**Description of the task**
Transcribe the records below exactly as written, from the opening line through the line that contains "(** [context_switch]: the".

Collected data entries:
Definition _remove_child (child : Z) : K unit :=
  do c <- task child;
  if task_id c =? 1 then panic "[ERROR] Tried to kill init task"
  else
    let parent := t_parent c in
    let last_or_middle :=
      if t_next_sibling c =? 0 then
        upd_tcb parent (fun p => set_t_children (t_first_child p) (t_prev_sibling c) p) ;;;
        when negb (t_prev_sibling c =? 0) then_ upd_tcb (t_prev_sibling c) (set_t_next_sibling 0)
      else
        upd_tcb (t_prev_sibling c) (set_t_next_sibling (t_next_sibling c)) ;;;
        upd_tcb (t_next_sibling c) (set_t_prev_sibling (t_prev_sibling c)) in
    if t_prev_sibling c =? 0 then
      upd_tcb parent (fun p => set_t_children (t_next_sibling c) (t_last_child p) p) ;;;
      if negb (t_next_sibling c =? 0) then upd_tcb (t_next_sibling c) (set_t_prev_sibling 0)
      else last_or_middle
    else last_or_middle.

Definition task_new (prio : task_priority) (aspace_ : Z) : K Z :=
  do new <- kmem_alloc SIZEOF_TCB;
  mod_sched (fun s => set_tasks (<[new := zero_tcb]> (tasks s)) s) ;;;
  do tid <- _get_tid;
  do stack <- on_vma (vmalloc 4096 MAPPED);
  do a <- on_vm (ld_as aspace_);
  upd_tcb new (fun _ => new_tcb tid (stack +w 0x1000) prio (pd a) aspace_) ;;;
  do root <- get_sched task_tree_root;
  (if root =? 0 then
     upd_tcb new (set_t_parent 0) ;;; mod_sched (set_tree_root new)
   else
     do cur <- get_sched actual_task;
     upd_tcb new (set_t_parent cur) ;;; _add_child cur new) ;;;
  ret_ new.

(** [context_switch]: the page directory and the kernel stack of the task;
    control leaves the kernel. *)
Definition context_switch {A} (t : Z) : KC A :=
  do c <- task t;
  memory (mod_ (Paging.set_cr3 (Sched.cr3 (t_regs c)))) ;;;
  mod_ (set_tss (kernel_stack c)) ;;;
  ret_ (Left Switched).

Definition ready_if_running (t : Z) : K unit :=
  do c <- task t;
  when bool_decide (t_state c = RUNNING) then_ upd_tcb t (set_t_state READY).

(** The end of [task_destroy]: the block and everything it owns. *)
Definition release_task (t : Z) : K unit :=
  _remove_child t ;;;
  do c <- task t;
  on_vma (vfree (kernel_stack c -w 0x1000)) ;;;
  on_vm (vmm_aspace_destroy (t_aspace c)) ;;;
  memory (pg_destroy_directory (Sched.cr3 (t_regs c))) ;;;
  kmem_free t ;;;
  mod_sched (fun s => set_tasks (delete t (tasks s)) s).

(** Descriptors are closed until the counter says there are none. *)
Definition close_all (t : Z) : K unit :=
  do _ <- loop (S MAX_FDS) (fun fd =>
    do c <- task t;
    if (0 <? fd_ctr c) && (fd <? Z.of_nat MAX_FDS) then
      do p <- get_fd t fd;
      (when negb (p =? 0) then_ (do _ <- do_close t fd; ret_ tt)) ;;;
      ret_ (inl (fd + 1))
    else ret_ (inr fd)) 0;
  ret_ tt.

**Completed task**
Definition _remove_child (child : Z) : K unit :=
  do c <- task child;
  if task_id c =? 1 then panic "[ERROR] Tried to kill init task"
  else
    let parent := t_parent c in
    let last_or_middle :=
      if t_next_sibling c =? 0 then
        upd_tcb parent (fun p => set_t_children (t_first_child p) (t_prev_sibling c) p) ;;;
        when negb (t_prev_sibling c =? 0) then_ upd_tcb (t_prev_sibling c) (set_t_next_sibling 0)
      else
        upd_tcb (t_prev_sibling c) (set_t_next_sibling (t_next_sibling c)) ;;;
        upd_tcb (t_next_sibling c) (set_t_prev_sibling (t_prev_sibling c)) in
    if t_prev_sibling c =? 0 then
      upd_tcb parent (fun p => set_t_children (t_next_sibling c) (t_last_child p) p) ;;;
      if negb (t_next_sibling c =? 0) then upd_tcb (t_next_sibling c) (set_t_prev_sibling 0)
      else last_or_middle
    else last_or_middle.

Definition task_new (prio : task_priority) (aspace_ : Z) : K Z :=
  do new <- kmem_alloc SIZEOF_TCB;
  mod_sched (fun s => set_tasks (<[new := zero_tcb]> (tasks s)) s) ;;;
  do tid <- _get_tid;
  do stack <- on_vma (vmalloc 4096 MAPPED);
  do a <- on_vm (ld_as aspace_);
  upd_tcb new (fun _ => new_tcb tid (stack +w 0x1000) prio (pd a) aspace_) ;;;
  do root <- get_sched task_tree_root;
  (if root =? 0 then
     upd_tcb new (set_t_parent 0) ;;; mod_sched (set_tree_root new)
   else
     do cur <- get_sched actual_task;
     upd_tcb new (set_t_parent cur) ;;; _add_child cur new) ;;;
  ret_ new.

(** [context_switch]: the page directory and the kernel stack of the task;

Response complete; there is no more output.